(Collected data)
==================================================

(** Writing elsewhere leaves the free map. *)
Lemma used_vupd v e x c :
  0 <= c < sb_size sb -> ~ (sb_bmapstart sb <= e < datastart sb) ->
  used sb (vupd v e x) c = used sb v c.
Proof.
  intros Hc He. unfold used. rewrite vupd_ne; [done|]. pose proof (BBLOCK_bounds c Hc). lia.
Qed.

Lemma used_alloc v b c :
  is_block (v (BBLOCK b sb)) -> 0 <= c < sb_size sb -> datastart sb <= b ->
  used sb (v_alloc v b) c = if decide (c = b) then true else used sb v c.
Proof. intros. unfold v_alloc. rewrite used_vupd by lia. by apply used_mark. Qed.

(** The block [balloc] takes: the first that is not marked. *)
Definition first_free (v : Z -> bytes) (b : Z) : Prop :=
  0 <= b < sb_size sb /\ used sb v b = false /\ forall c, 0 <= c < b -> used sb v c = true.

Lemma first_free_data v b : meta_used sb v -> first_free v b -> datastart sb <= b.
Proof.
  intros Hm (Hb & Hu & _). destruct (decide (b < datastart sb)); [|lia].
  rewrite Hm in Hu; [done|lia].
Qed.

Lemma first_free_exists v b :
  0 <= b < sb_size sb -> used sb v b = false -> exists c, first_free v c.
Proof.
  intros Hb Hu.
  destruct (Z_lt_le_dec b 0) as [?|Hb0]; [lia|]. revert Hu Hb. pattern b.
  apply Zlt_0_ind; [|done]. clear b Hb0. intros b IH Hb0 Hu Hb.
  destruct (decide (Forall (fun c => used sb v c = true) (seqZ 0 b))) as [Hall|Hex].
  - exists b. split_and!; try done; try lia. intros c Hc. rewrite Forall_forall in Hall.
    apply Hall, elem_of_seqZ. lia.
  - apply not_Forall_Exists in Hex; [|apply _]. apply Exists_exists in Hex as (c & Hc & Hcu).
    apply elem_of_seqZ in Hc. apply (IH c); [lia| |lia]. cbn in Hcu. by destruct (used sb v c).
Qed.
End map.

Arguments v_mark : simpl never.
Arguments v_alloc : simpl never.
Arguments v_free : simpl never.

(** * The operations *)

Section ops.
Context {S : Type} `{!BlockIO S} `{!BlockSpec S}.
Context (g : geom) (sb : superblock) (Hsb : sb_ok g sb).
(** The operations open, and what is durable. *)
Context (o : Z) (dur : Z -> bytes).
(** The rest of the state. *)
Context (ic : list inode) (pid : Z) (cwd : nat).

(** The block layer, seen from the file system: contents, held buffers and
    logged blocks, with no modification left unlogged. *)
Definition rep (b : S) (v : Z -> bytes) (h : gmap nat Z) (L : list Z) : Prop :=
  bk_rep g b (mkAblk v h ∅ L o dur).

Local Abbreviation st b := (mkF b ic sb pid cwd).

Lemma rep_ok b v h L c : rep b v h L -> is_block (v c).
Proof. intros Hr. exact (bk_view_ok _ _ _ c Hr). Qed.

Lemma rep_nodup b v h L : rep b v h L -> NoDup L.
Proof. intros Hr. exact (bk_nodup _ _ _ Hr). Qed.

Lemma wp_io_bread b v h L c (Q : nat -> fstate S -> Prop) :
  rep b v h L -> 0 <= c < sb_size sb -> (forall i, h !! i <> Some c) ->
  (size h + length L < NBUFn)%nat ->
  (forall i b', h !! i = None -> rep b' v (<[i:=c]> h) L -> Q i (st b')) ->
  wp (io (io_bread ROOTDEV c)) (st b) Q.
Proof.
  intros Hr Hc Hh Hroom HQ. apply wp_zoom. cbn.
  eapply bk_bread; [exact Hr|by rewrite <- (so_size Hsb)|done|right; done|].
  intros i s' Hi Hr'. by apply HQ.
Qed.

Lemma wp_io_data b v h L i c (Q : bytes -> fstate S -> Prop) :
  rep b v h L -> h !! i = Some c -> Q (v c) (st b) -> wp (io (io_data i)) (st b) Q.
Proof. intros Hr Hi HQ. apply wp_zoom. eapply (bk_data g _ _ i c); [exact Hr|done|done]. Qed.

Lemma wp_io_brelse b v h L i c (Q : unit -> fstate S -> Prop) :
  rep b v h L -> h !! i = Some c ->
  (forall b', rep b' v (delete i h) L -> Q tt (st b')) -> wp (io (io_brelse i)) (st b) Q.
Proof.
  intros Hr Hi HQ. apply wp_zoom. eapply (bk_brelse g _ _ i c); [exact Hr|done|cbn; set_solver|].
  intros s' Hr'. by apply HQ.
Qed.

(** A buffer changed and logged. *)
Lemma wp_io_log {A} b v h L i c x (k : M (fstate S) A) (Q : A -> fstate S -> Prop) :
  rep b v h L -> h !! i = Some c -> is_block x -> 1 <= o -> c <> 1 -> ~ in_log g c ->
  Z.of_nat (length L) < NBUF - 1 ->
  (forall b', rep b' (vupd v c x) h (log_add c L) -> wp k (st b') Q) ->
  wp (io (io_set_data i x) ;; io (io_log_write i) ;; k) (st b) Q.
Proof.
  intros Hr Hi Hx Ho H1 Hlog Hcap HQ. wp_step. apply wp_zoom.
  eapply (bk_set_data g _ _ i c); [exact Hr|done|done|]. intros s1 Hr1.
  wp_step. apply wp_zoom. cbn [f_blk].
  eapply (bk_log_write g _ _ i c); [exact Hr1|done|done|done|done| |].
  { cbn. unfold log_cap. pose proof (so_nlog Hsb). unfold NBUF, MAXOPBLOCKS in *. lia. }
  intros s2 Hr2. apply HQ. unfold rep.
  cbn [a_set_log a_set_mod a_set_view a_mod a_view a_held a_log a_out a_durable] in Hr2.
  replace ((∅ ∪ {[c]}) ∖ {[c]} : gset Z) with (∅ : gset Z) in Hr2 by set_solver. exact Hr2.
Qed.

Lemma in_log_data c : g_start g + g_nlog g <= c -> ~ in_log g c /\ c <> 1.
Proof. pose proof (sb_order _ _ Hsb). unfold in_log. lia. Qed.

(** [bzero]. *)
Lemma wp_bzero b v h L c (Q : unit -> fstate S -> Prop) :
  rep b v h L -> datastart sb <= c < sb_size sb -> (forall i, h !! i <> Some c) -> 1 <= o ->
  (size h + length L < 29)%nat ->
  (forall b', rep b' (vupd v c zero_block) h (log_add c L) -> Q tt (st b')) ->
  wp (bzero ROOTDEV c) (st b) Q.
Proof.
  intros Hr Hc Hh Ho Hroom HQ. pose proof (sb_order _ _ Hsb) as Hord.
  destruct (in_log_data c) as [Hl H1]; [lia|].
  unfold bzero. wp_step. eapply wp_io_bread; [exact Hr|lia|done|unfold NBUFn; lia|].
  intros i b1 Hi Hr1. eapply wp_io_log; [exact Hr1|apply lookup_insert_eq|apply zero_block_ok|done..| |].
  { change NBUF with 30. lia. }
  intros b2 Hr2. eapply wp_io_brelse; [exact Hr2|apply lookup_insert_eq|].
  intros b3 Hr3. rewrite delete_insert_id in Hr3 by done. by apply HQ.
Qed.

(** The inner loop of [balloc] on the bitmap block of [b0 = k * BPB]. *)
Definition balloc_bits (bp : nat) (b0 : Z) (n : nat) : M (fstate S) (option Z) :=
  for_loop n 0 (fun bi =>
    let* data := io (io_data bp) in
    if bit_clear data bi then
      io (io_set_data bp (set_bit data bi)) ;;
      io (io_log_write bp) ;;
      io (io_brelse bp) ;;
      bzero ROOTDEV (b0 + bi) ;;
      ret (Some (b0 + bi))
    else ret None).

Lemma BBLOCK_chunk k bi : 0 <= bi < BPB -> BBLOCK (k * BPB + bi) sb = BBLOCK (k * BPB) sb.
Proof.
  intros Hb. unfold BBLOCK. rewrite Z.div_add_l, Z.div_mul by done. rewrite Z.div_small by done. lia.
Qed.

Lemma mod_chunk k bi : 0 <= bi < BPB -> (k * BPB + bi) mod BPB = bi.
Proof. intros Hb. rewrite Z.add_comm, Z_mod_plus_full. by apply Z.mod_small. Qed.

(** What [balloc] leaves when it returns [b]. *)
Definition allocated (v : Z -> bytes) (h : gmap nat Z) (L : list Z) (b : Z) (s : fstate S) : Prop :=
  first_free sb v b /\
  exists b', s = st b' /\
    rep b' (v_alloc sb v b) h (log_add b (log_add (BBLOCK b sb) L)).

==================================================

> _Assignment_
Copy the entries word for word. Start at the first line and end with the line containing "- exists b.".

> _Solution_
(** Writing elsewhere leaves the free map. *)
Lemma used_vupd v e x c :
  0 <= c < sb_size sb -> ~ (sb_bmapstart sb <= e < datastart sb) ->
  used sb (vupd v e x) c = used sb v c.
Proof.
  intros Hc He. unfold used. rewrite vupd_ne; [done|]. pose proof (BBLOCK_bounds c Hc). lia.
Qed.

Lemma used_alloc v b c :
  is_block (v (BBLOCK b sb)) -> 0 <= c < sb_size sb -> datastart sb <= b ->
  used sb (v_alloc v b) c = if decide (c = b) then true else used sb v c.
Proof. intros. unfold v_alloc. rewrite used_vupd by lia. by apply used_mark. Qed.

(** The block [balloc] takes: the first that is not marked. *)
Definition first_free (v : Z -> bytes) (b : Z) : Prop :=
  0 <= b < sb_size sb /\ used sb v b = false /\ forall c, 0 <= c < b -> used sb v c = true.

Lemma first_free_data v b : meta_used sb v -> first_free v b -> datastart sb <= b.
Proof.
  intros Hm (Hb & Hu & _). destruct (decide (b < datastart sb)); [|lia].
  rewrite Hm in Hu; [done|lia].
Qed.

Lemma first_free_exists v b :
  0 <= b < sb_size sb -> used sb v b = false -> exists c, first_free v c.
Proof.
  intros Hb Hu.
  destruct (Z_lt_le_dec b 0) as [?|Hb0]; [lia|]. revert Hu Hb. pattern b.
  apply Zlt_0_ind; [|done]. clear b Hb0. intros b IH Hb0 Hu Hb.
  destruct (decide (Forall (fun c => used sb v c = true) (seqZ 0 b))) as [Hall|Hex].
  - exists b. split_and!; try done; try lia. intros c Hc. rewrite Forall_forall in Hall.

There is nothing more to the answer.